▸ **WHAT TO WORK ON**:
Set down exactly the lines that run from the line with "intros v Hv." to the end of the data, and nothing else.

▸ **Collected data entries**:
(* ===== verification/Der.v ===== *)
(** * encoding/asn1: the DER the broker reads and writes

    Tag-length-value encoding with definite, minimal lengths, and the decoder of
    Go's [encoding/asn1] with the checks it makes: short and long form lengths
    of minimal size, lengths that fit, object identifiers in minimal base 128.
    Encoding is written for the tags the broker emits, which are below 31. *)
From S2P Require Import Prelude GoLib GoCrypto.

Definition SyntaxError (msg : string) : error := String.append "asn1: syntax error: " msg.
Definition StructuralError (msg : string) : error := String.append "asn1: structure error: " msg.

Definition ClassUniversal : N := 0.
Definition ClassContextSpecific : N := 2.
Definition TagInteger : N := 2.
Definition TagOID : N := 6.
Definition TagSequence : N := 16.
Definition TagSet : N := 17.

(** [asn1.ObjectIdentifier] *)
Abbreviation OID := (list N) (only parsing).

Definition OID_eqb (a b : OID) : bool := bool_decide (a = b).

(** [asn1.RawValue], without [FullBytes] *)
Record RawValue := {
  rv_class : N;
  rv_tag : N;
  rv_compound : bool;
  rv_bytes : bytes;
}.

(** ** Encoding *)

(** The [k] low base-256 digits of [n], most significant first. *)
Fixpoint be_bytes (k : nat) (n : N) : bytes :=
  match k with
  | O => []
  | S k' => byte_of (n / 256 ^ N.of_nat k' mod 256)%N :: be_bytes k' n
  end.

(** [lengthLength] *)
Fixpoint length_length (fuel : nat) (n : N) : nat :=
  match fuel with
  | O => 1
  | S fuel' => if (n <? 256)%N then 1 else S (length_length fuel' (n / 256)%N)
  end.

Definition encode_length (n : N) : bytes :=
  if (n <? 128)%N then [byte_of n]
  else let k := length_length 8 n in byte_of (128 + N.of_nat k)%N :: be_bytes k n.

(** [appendTagAndLength], for a tag below 31 *)
Definition identifier (v : RawValue) : Byte.byte :=
  byte_of (rv_class v * 64 + (if rv_compound v then 32 else 0) + rv_tag v)%N.

(** [asn1.Marshal] of a raw value *)
Definition marshal (v : RawValue) : bytes :=
  identifier v :: encode_length (N.of_nat (length (rv_bytes v))) ++ rv_bytes v.

Definition universal (tag : N) (compound : bool) (content : bytes) : RawValue :=
  {| rv_class := ClassUniversal; rv_tag := tag; rv_compound := compound; rv_bytes := content |}.
Definition context (tag : N) (content : bytes) : RawValue :=
  {| rv_class := ClassContextSpecific; rv_tag := tag; rv_compound := true; rv_bytes := content |}.
(** a struct: the encodings of its fields in a SEQUENCE *)
Definition sequence (fields : list bytes) : bytes := marshal (universal TagSequence true (concat fields)).

(** [appendBase128Int]: a fuel of five digits holds every 32-bit value. *)
Fixpoint base128_ (fuel : nat) (n : N) (more : bool) : bytes :=
  match fuel with
  | O => []
  | S fuel' =>
      (if (n <? 128)%N then [] else base128_ fuel' (n / 128)%N true)
      ++ [byte_of (n mod 128 + (if more then 128 else 0))%N]
  end.
Definition base128 (n : N) : bytes := base128_ 5 n false.

Definition marshal_oid (oid : OID) : bytes :=
  match oid with
  | a :: b :: rest => marshal (universal TagOID false (base128 (a * 40 + b)%N ++ flat_map base128 rest))
  | _ => []
  end.

(** a small non-negative [int] *)
Definition marshal_small (n : N) : bytes := marshal (universal TagInteger false [byte_of n]).

(** ** Decoding *)

(** The length octets: [seen] is the value of those read so far. *)
Fixpoint long_length (k : nat) (b : bytes) (seen : N) : result (N * bytes) :=
  match k with
  | O => if (seen <? 128)%N then Err (StructuralError "non-minimal length") else Ok (seen, b)
  | S k' =>
      match b with
      | [] => Err (SyntaxError "truncated tag or length")
      | x :: b' =>
          if (8388608 <=? seen)%N then Err (StructuralError "length too large")
          else let n := (seen * 256 + Byte.to_N x)%N in
               if (n =? 0)%N then Err (StructuralError "superfluous leading zeros in length")
               else long_length k' b' n
      end
  end.

Definition parse_length (b : bytes) : result (N * bytes) :=
  match b with
  | [] => Err (SyntaxError "truncated tag or length")
  | x :: b' =>
      let n := Byte.to_N x in
      if (n <? 128)%N then Ok (n, b')
      else if (n =? 128)%N then Err (SyntaxError "indefinite length found (not DER)")
      else long_length (N.to_nat (n - 128)) b' 0
  end.

(** [parseBase128Int]; [shifted] counts the octets read. *)
Fixpoint parse_base128 (fuel : nat) (b : bytes) (shifted : nat) (ret : N) : result (N * bytes) :=
  match fuel with
  | O => Err (SyntaxError "truncated base 128 integer")
  | S fuel' =>
      match b with
      | [] => Err (SyntaxError "truncated base 128 integer")
      | x :: b' =>
          if (shifted =? 5)%nat then Err (StructuralError "base 128 integer too large")
          else
            let n := Byte.to_N x in
            if (shifted =? 0)%nat && (n =? 128)%N
            then Err (SyntaxError "integer is not minimally encoded")
            else
              let ret := (ret * 128 + n mod 128)%N in
              if (n <? 128)%N then
                if (2147483647 <? ret)%N then Err (StructuralError "base 128 integer too large")
                else Ok (ret, b')
              else parse_base128 fuel' b' (S shifted) ret
      end
  end.

(** [parseTagAndLength]: the value without its content, the length, the rest *)
Definition parse_header (b : bytes) : result (RawValue * N * bytes) :=
  match b with
  | [] => Err "asn1: internal error in parseTagAndLength"
  | x :: b' =>
      let n := Byte.to_N x in
      let? (tag, b') :=
        if (n mod 32 =? 31)%N then
          let? (tag, b') := parse_base128 (S (length b')) b' 0 0 in
          when (tag <? 31)%N fail SyntaxError "non-minimal tag";
          Ok (tag, b')
        else Ok (n mod 32, b')%N in
      let? (len, b') := parse_length b' in
      Ok ({| rv_class := n / 64; rv_tag := tag; rv_compound := N.odd (n / 32); rv_bytes := [] |}, len, b')%N
  end.

(** the content of the value whose header was read *)
Definition take_content (v : RawValue) (len : N) (b : bytes) : result (RawValue * bytes) :=
  when (N.of_nat (length b) <? len)%N fail SyntaxError "data truncated";
  Ok ({| rv_class := rv_class v; rv_tag := rv_tag v; rv_compound := rv_compound v;
         rv_bytes := firstn (N.to_nat len) b |}, skipn (N.to_nat len) b).

(** [asn1.Unmarshal] into a raw value: the value and the bytes after it *)
Definition parse_value (b : bytes) : result (RawValue * bytes) :=
  when match b with [] => true | _ => false end fail SyntaxError "sequence truncated";
  let? (v, len, b') := parse_header b in
  take_content v len b'.

Definition tags_match (v : RawValue) (class tag : N) (compound : bool) : bool :=
  (rv_class v =? class)%N && (rv_tag v =? tag)%N && Bool.eqb (rv_compound v) compound.

(** a field that must carry the given tag: its content and what follows *)
Definition parse_expect (class tag : N) (compound : bool) (b : bytes) : result (bytes * bytes) :=
  when match b with [] => true | _ => false end fail SyntaxError "sequence truncated";
  let? (v, len, b') := parse_header b in
  when negb (tags_match v class tag compound) fail StructuralError "tags don't match";
  let? (v, rest) := take_content v len b' in
  Ok (rv_bytes v, rest).

(** an optional field: nothing there, or another tag, leaves its default *)
Definition parse_optional (class tag : N) (compound : bool) (b : bytes) : result (option bytes) :=
  match b with
  | [] => Ok None
  | _ =>
      let? (v, len, b') := parse_header b in
      if negb (tags_match v class tag compound) then Ok None
      else let? (v, _) := take_content v len b' in Ok (Some (rv_bytes v))
  end.

(** [parseObjectIdentifier] *)
Fixpoint parse_arcs (fuel : nat) (b : bytes) : result (list N) :=
  match b, fuel with
  | [], _ => Ok []
  | _, O => Err (SyntaxError "truncated base 128 integer")
  | _, S fuel' =>
      let? (n, b') := parse_base128 (S (length b)) b 0 0 in
      let? ns := parse_arcs fuel' b' in
      Ok (n :: ns)
  end.

Definition parse_oid (b : bytes) : result OID :=
  when match b with [] => true | _ => false end fail SyntaxError "zero length OBJECT IDENTIFIER";
  let? ns := parse_arcs (length b) b in
  match ns with
  | [] => Err (SyntaxError "zero length OBJECT IDENTIFIER")
  | n :: ns => Ok (if (n <? 80)%N then (n / 40 :: n mod 40 :: ns)%N else (2 :: n - 80 :: ns)%N)
  end.

(** [parseInt64]: minimal two's complement of at most eight octets *)
Definition check_integer (b : bytes) : result unit :=
  match b with
  | [] => Err (StructuralError "empty integer")
  | x :: y :: _ =>
      when ((Byte.to_N x =? 0)%N && (Byte.to_N y <? 128)%N)
           || ((Byte.to_N x =? 255)%N && (128 <=? Byte.to_N y)%N)
      fail StructuralError "integer not minimally-encoded";
      when (8 <? length b)%nat fail StructuralError "integer too large";
      Ok tt
  | _ => Ok tt
  end.

(** ** Round trip *)

(** The values the encoder is written for, short enough for the decoder. *)
Definition encodable (v : RawValue) : Prop :=
  (rv_class v < 4 /\ rv_tag v < 31 /\ N.of_nat (length (rv_bytes v)) < 2147483648)%N.

Lemma encodable_intro class tag compound content :
  (class < 4)%N -> (tag < 31)%N -> (N.of_nat (length content) < 2147483648)%N ->
  encodable {| rv_class := class; rv_tag := tag; rv_compound := compound; rv_bytes := content |}.
Proof. done. Qed.

Lemma length_length_spec fuel n :
  (n < 256 ^ N.of_nat (S fuel))%N ->
  (n < 256 ^ N.of_nat (length_length fuel n))%N /\
  (1 <= length_length fuel n <= S fuel)%nat /\
  (length_length fuel n = 1%nat \/ 256 ^ N.of_nat (pred (length_length fuel n)) <= n)%N.
Proof.
  revert n. induction fuel as [|fuel IH]; intros n Hn; cbn [length_length]; [by auto|].
  destruct (N.ltb_spec n 256) as [Hlt|Hge]; [split; [exact Hlt|lia]|].
  assert (Hq : (n / 256 < 256 ^ N.of_nat (S fuel))%N).
  { apply N.Div0.div_lt_upper_bound. by rewrite <- N.pow_succ_r', <- Nat2N.inj_succ. }
  destruct (IH _ Hq) as (H1 & H2 & H3). set (k := length_length fuel (n / 256)%N) in *.
  assert (Hdm : (n = 256 * (n / 256) + n mod 256)%N) by (apply N.div_mod'; lia).
  assert (Hm : (n mod 256 < 256)%N) by (apply N.mod_lt; lia).
  split_and!; [|lia|lia|].
  - rewrite Nat2N.inj_succ, N.pow_succ_r'. lia.
  - right. cbn [pred]. destruct H3 as [->|H3]; [simpl; lia|].
    destruct k as [|k]; [lia|]. cbn [pred] in H3. rewrite Nat2N.inj_succ, N.pow_succ_r'.
    apply N.le_trans with (256 * (n / 256))%N; [by apply N.mul_le_mono_l|apply N.Div0.mul_div_le].
Qed.

Lemma long_length_be k n rest :
  (128 <= n < 2147483648)%N -> (k = 0%nat \/ 256 ^ N.of_nat (pred k) <= n)%N ->
  long_length k (be_bytes k n ++ rest) (n / 256 ^ N.of_nat k) = Ok (n, rest).
Proof.
  intros Hn. induction k as [|k IH]; intros Hk; cbn [long_length be_bytes app].
  - rewrite N.pow_0_r, N.div_1_r. by destruct (N.ltb_spec n 128); [lia|].
  - destruct Hk as [?|Hk]; [lia|]. cbn [pred] in Hk.
    assert (Hp : (256 ^ N.of_nat k <> 0)%N) by (apply N.pow_nonzero; lia).
    rewrite Nat2N.inj_succ, N.pow_succ_r', N.mul_comm, <- N.Div0.div_div.
    rewrite to_N_byte_of by (apply N.mod_lt; lia).
    set (m := (n / 256 ^ N.of_nat k)%N) in *.
    assert (Hm1 : (m <= n)%N) by (apply N.Div0.div_le_upper_bound; nia).
    assert (Hm2 : (1 <= m)%N) by (apply N.div_le_lower_bound; lia).
    assert (Hdm : (m = 256 * (m / 256) + m mod 256)%N) by (apply N.div_mod'; lia).
    assert (Hq : (m / 256 < 8388608)%N) by (apply N.Div0.div_lt_upper_bound; lia).
    destruct (N.leb_spec 8388608 (m / 256)) as [?|_]; [lia|].
    replace (m / 256 * 256 + m mod 256)%N with m by (rewrite (N.mul_comm (m / 256)); exact Hdm).
    destruct (N.eqb_spec m 0) as [?|_]; [lia|]. apply IH.
    destruct k as [|k]; [by left|]. right. cbn [pred].
    etrans; [|exact Hk]. apply N.pow_le_mono_r; lia.
Qed.

Lemma parse_encode_length n rest :
  (n < 2147483648)%N -> parse_length (encode_length n ++ rest) = Ok (n, rest).
Proof.
  intros Hn. unfold encode_length. destruct (N.ltb_spec n 128) as [Hlt|Hge]; cbn [app parse_length].
  - rewrite to_N_byte_of by lia. by destruct (N.ltb_spec n 128); [|lia].
  - destruct (length_length_spec 8 n ltac:(simpl; lia)) as (H1 & H2 & H3).
    set (k := length_length 8 n) in *. rewrite to_N_byte_of by lia.
    destruct (N.ltb_spec (128 + N.of_nat k) 128) as [?|_]; [lia|].
    destruct (N.eqb_spec (128 + N.of_nat k) 128) as [?|_]; [lia|].
    replace (N.to_nat (128 + N.of_nat k - 128)) with k by lia.
    pose proof (long_length_be k n rest) as Hl. rewrite N.div_small in Hl by done. apply Hl; [lia|].
    destruct H3 as [->|H3]; [|by right]. right. simpl. lia.
Qed.

Lemma identifier_fields v :
  encodable v ->
  let n := Byte.to_N (identifier v) in
  (n / 64 = rv_class v /\ n mod 32 = rv_tag v)%N /\ N.odd (n / 32) = rv_compound v.
Proof.
  intros (Hc & Ht & _). unfold identifier. cbv zeta. rewrite to_N_byte_of by (destruct (rv_compound v); lia).
  set (t := rv_tag v) in *. set (c := rv_class v) in *.
  assert (Hodd : forall q, N.odd (2 * q) = false /\ N.odd (2 * q + 1) = true).
  { intros q. rewrite N.odd_mul, N.odd_add, N.odd_mul. done. }
  split; [split; destruct (rv_compound v); zify; Z.to_euclidean_division_equations; lia|].
  destruct (rv_compound v).
  - replace ((c * 64 + 32 + t) / 32)%N with (2 * c + 1)%N
      by (zify; Z.to_euclidean_division_equations; lia). apply Hodd.
  - replace ((c * 64 + 0 + t) / 32)%N with (2 * c)%N
      by (zify; Z.to_euclidean_division_equations; lia). apply Hodd.
Qed.

Lemma parse_header_marshal v rest :
  encodable v ->
  parse_header (marshal v ++ rest) =
  Ok ({| rv_class := rv_class v; rv_tag := rv_tag v; rv_compound := rv_compound v; rv_bytes := [] |},
      N.of_nat (length (rv_bytes v)), rv_bytes v ++ rest).
Proof.
  intros Hv. destruct (identifier_fields v Hv) as [[Hcl Htag] Hcomp]. destruct Hv as (_ & Ht & Hlen).
  unfold marshal, parse_header. cbn [app]. rewrite Htag, Hcl, Hcomp.
  destruct (N.eqb_spec (rv_tag v) 31) as [?|_]; [lia|]. cbn [result_bind].
  rewrite <- app_assoc, parse_encode_length by done. done.
Qed.

Lemma take_content_whole v w rest :
  rv_class w = rv_class v -> rv_tag w = rv_tag v -> rv_compound w = rv_compound v ->
  take_content w (N.of_nat (length (rv_bytes v))) (rv_bytes v ++ rest) = Ok (v, rest).
Proof.
  unfold take_content. intros -> -> ->. rewrite length_app.
  destruct (N.ltb_spec (N.of_nat (length (rv_bytes v) + length rest)) (N.of_nat (length (rv_bytes v))))
    as [?|_]; [lia|].
  rewrite Nat2N.id, take_app_length, drop_app_length. by destruct v.
Qed.

(** What is encoded parses back to the same value, followed by the rest. *)
Lemma parse_value_marshal v rest :
  encodable v -> parse_value (marshal v ++ rest) = Ok (v, rest).
Proof.
  intros Hv. unfold parse_value. cbn [marshal app]. change (identifier v :: _ ++ rest) with (marshal v ++ rest).
  rewrite parse_header_marshal by done. by apply take_content_whole.
Qed.

Lemma parse_expect_marshal class tag compound content rest :
  let v := {| rv_class := class; rv_tag := tag; rv_compound := compound; rv_bytes := content |} in
  encodable v -> parse_expect class tag compound (marshal v ++ rest) = Ok (content, rest).
Proof.
  intros v Hv. unfold parse_expect. cbn [marshal app].
  change (identifier v :: _ ++ rest) with (marshal v ++ rest). rewrite parse_header_marshal by done.
  cbn [result_bind]. unfold tags_match. cbn [rv_class rv_tag rv_compound v].
  rewrite !N.eqb_refl, eqb_reflx. cbn [andb negb].
  by rewrite (take_content_whole v).
Qed.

▸ **WRITTEN ANSWER**:
  intros v Hv. unfold parse_expect. cbn [marshal app].
  change (identifier v :: _ ++ rest) with (marshal v ++ rest). rewrite parse_header_marshal by done.
  cbn [result_bind]. unfold tags_match. cbn [rv_class rv_tag rv_compound v].
  rewrite !N.eqb_refl, eqb_reflx. cbn [andb negb].
  by rewrite (take_content_whole v).
Qed.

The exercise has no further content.